The englishman who's name I could not remember is priestley. He did pioneering work on the collection and classification of gasses, and among other things, discovered oxygen. When his work and methods made it across the channel to lavoisier, he took the techniques, and the results that they produced, and looked at them from a completely new angle, culminating in his discovery of the modern way of looking at chemistry, and the permanent defeat of the phlogiston theory. although most of the people who were dedicated to the phlogiston theory continued to believe in it until their deaths.


not just laviosier

Post 3

xyroth

Joseph preistly did pioneering work on the isolation and catagorisation of gases, and published a book about pneumatic chemistry. Later he discovered how to isolate oxygen from mercury calx (mercuric oxide), and withina few days had to stop work and travel europe with his patron lord shelbourne, to whom thebook was dedicated. This led to his meeting with laviosier in october 1774, where he told him his method for producing oxygen. A little earlier, laviosier published his own book on pheumatic chemistry, which he sent to a swedish pharmacist. A few days after the meeting with preistly, laviosier got a letter from this man (sheele) who told of his own production of oxygen using the identical method to preistly. The unusual properties of oxygen, combined with laviosier's genuis for theoretical chemistry, caused him to replace the phlogiston theory with the idea of metals forming oxides. This attack on the phlogistion theory was started in 1783, and after a few years, laviosier had managed to pick up the work of another man (I can't remember who) who was reworking chemistry to get rid of the alchemical and archaic names given to chemicals. Laviosier managed to rework this, and his own work on oxygen and metalic oxides, into a simple version of the modern idea of a set of elements (32) combining in various relatively simple ways. This reformation was published in 1789, the same year that laviosier was put to death by the french revolution for being a tax collector under the previous government. It revolutionisedthe practice of chemistry.


not just laviosier

Post 4

The Apprentice

Thanks for this additional information. I certainly don't deny that there were others who contributed to the effort, but Laviosier's name is writ large in the greater scheme of things and therefore has been highlighted.

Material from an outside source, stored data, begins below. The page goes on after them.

(** No load balancer exists yet, two control plane nodes do, and every
    call succeeds. *)
Definition rt : Runtime :=
  {| getContainer := λ _ _, (None, None);
     listContainers := λ _ _, ([cp1; cp2], None);
     Manager_CreateExternalLoadBalancerNode := λ _ _ _ _ _ _, (Some lb, None);
     Node_IP := λ _ n, (address_of n, None);
     Node_WriteFile := λ _ _ _ _, None;
     Node_Kill := λ _ _ _, None;
     Node_Delete := λ _ _, None |}.

Definition with_getContainer (r : Runtime) f : Runtime :=
  {| getContainer := f; listContainers := listContainers r;
     Manager_CreateExternalLoadBalancerNode := Manager_CreateExternalLoadBalancerNode r;
     Node_IP := Node_IP r; Node_WriteFile := Node_WriteFile r;
     Node_Kill := Node_Kill r; Node_Delete := Node_Delete r |}.

Definition with_listContainers (r : Runtime) f : Runtime :=
  {| getContainer := getContainer r; listContainers := f;
     Manager_CreateExternalLoadBalancerNode := Manager_CreateExternalLoadBalancerNode r;
     Node_IP := Node_IP r; Node_WriteFile := Node_WriteFile r;
     Node_Kill := Node_Kill r; Node_Delete := Node_Delete r |}.

Definition with_creator (r : Runtime) f : Runtime :=
  {| getContainer := getContainer r; listContainers := listContainers r;
     Manager_CreateExternalLoadBalancerNode := f;
     Node_IP := Node_IP r; Node_WriteFile := Node_WriteFile r;
     Node_Kill := Node_Kill r; Node_Delete := Node_Delete r |}.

There are, without doubt, other names connected with both the introduction and support of the Phlogiston threory and with it's decline, a century later, due to empirical thinking; but, I felt the current article conveys enough information without resorting to providing a list of associated parties and scientists.


not just laviosier

Post 5

xyroth

Fair enough, but I thought it gave laviosier too mmuch credit as an experimenter, when he was mainly a genuis theoretician.


not just laviosier

Post 6

Cefpret

As far as I remember, it were indeed Lavoisier's experimental efforts that were crucial for his place in chemical history. He was the first who weighed the substances accurately. And since eg magnesium is lighter than the magnesia that it transforms to by burning it can't be that something (phlogiston) is lost but vice versa.


not just laviosier

Post 7

xyroth

I am not denying that lavousier did that experiment, but the fact that lots of substances got heavier when burned was what caused the problems for the phlogiston theory in the first place. It was getting so stretched out of shape to fit the facts, that it was a well known problem with the theory even before he went to school.
His experimental work was (as far as I know) just confirming what he had been told, his genius in using the discovery of oxygen to reform chemistry was one thing that he deserves credit for, the other is taking this theory, and combining it with the work of another scientist to reform chemical nomclemanture so that we now have a sensible way of refering to simple compounds, rather than each village having their own different names for the same chemicals.
He does not get sufficient credit for that at all.


not just laviosier

Post 8

Cefpret

You're right, Lavoisier frequently used other people's experimental results and combined them in his theories. But nevertheless he reproduced these experiments in a very thorough and professional manner and freed them from alchemistic practices. Additionally, as I said, he weighed substances extremely accurately (0.0005g) and hence was able to present the law of conservation of mass. His contributions to experimental science were indeed vital.

Your postings were correct too, and contained lots of interesting facts (my knowledge has greatly grown), but I think the impression that the The Apprentice's article gives is all right.